(** * A mark-and-sweep collector for a two-type stack machine

    Shallow embedding of [GarbageCollector.c]: the [VM] struct, the
    malloc'ed [Object]s it links together, the stack operations, the
    allocator and the mark / sweep passes of the collector. *)

From stdpp Require Import gmap list fin_maps.
From Stdlib Require Import ZArith Lia.

Local Open Scope Z_scope.

(** ** Constants *)

Definition STACK_MAX_SIZE : Z := 256.
Definition INITIAL_GC_THRESHOLD : Z := 16.

(** The C [int] is 32 bits wide.  Arithmetic on it is written with the
    two's-complement wrap-around a compiled program shows. *)
Definition INT_MAX : Z := 2147483647.
Definition int_wrap (z : Z) : Z := (z + 2 ^ 31) mod 2 ^ 32 - 2 ^ 31.

(** ** Objects and the heap *)

Inductive ObjectType := INT_TYPE | PAIR_TYPE.

#[global] Instance ObjectType_eq_dec : EqDecision ObjectType.
Proof. solve_decision. Defined.

(** Addresses of malloc'ed blocks; a pointer is an address or NULL. *)
Definition addr := positive.
Definition ptr := option addr.
Definition NULL : ptr := None.

(** [struct sObject].  The anonymous union is laid out as three fields:
    the program reads [head] and [tail] only on a [PAIR_TYPE] object and never
    reads [value], so the overlap is not observable.  A field that has
    not been assigned yet holds 0 / NULL. *)
Record Object := mkObject {
  objectType : ObjectType;
  marked : bool;
  next : ptr;
  value : Z;
  head : ptr;
  tail : ptr
}.

Definition set_marked (m : bool) (o : Object) : Object :=
  mkObject (objectType o) m (next o) (value o) (head o) (tail o).
Definition set_next (p : ptr) (o : Object) : Object :=
  mkObject (objectType o) (marked o) p (value o) (head o) (tail o).
Definition set_value (v : Z) (o : Object) : Object :=
  mkObject (objectType o) (marked o) (next o) v (head o) (tail o).
Definition set_head (p : ptr) (o : Object) : Object :=
  mkObject (objectType o) (marked o) (next o) (value o) p (tail o).
Definition set_tail (p : ptr) (o : Object) : Object :=
  mkObject (objectType o) (marked o) (next o) (value o) (head o) p.

Abbreviation Heap := (gmap addr Object).

(** [malloc] hands out an address that is not in use. *)
Definition malloc (h : Heap) : addr := fresh (dom h).

(** ** The virtual machine *)

(** [VM] together with the heap its pointers refer to. *)
Record VM := mkVM {
  stack : list ptr;
  stackSize : Z;
  numObjects : Z;
  maxObjects : Z;
  firstObject : ptr;
  heap : Heap
}.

____

| Required action |
Scan the records for the word "struct" and copy every line where it is found.

| Answer space |
    Shallow embedding of [GarbageCollector.c]: the [VM] struct, the
(** [struct sObject].  The anonymous union is laid out as three fields:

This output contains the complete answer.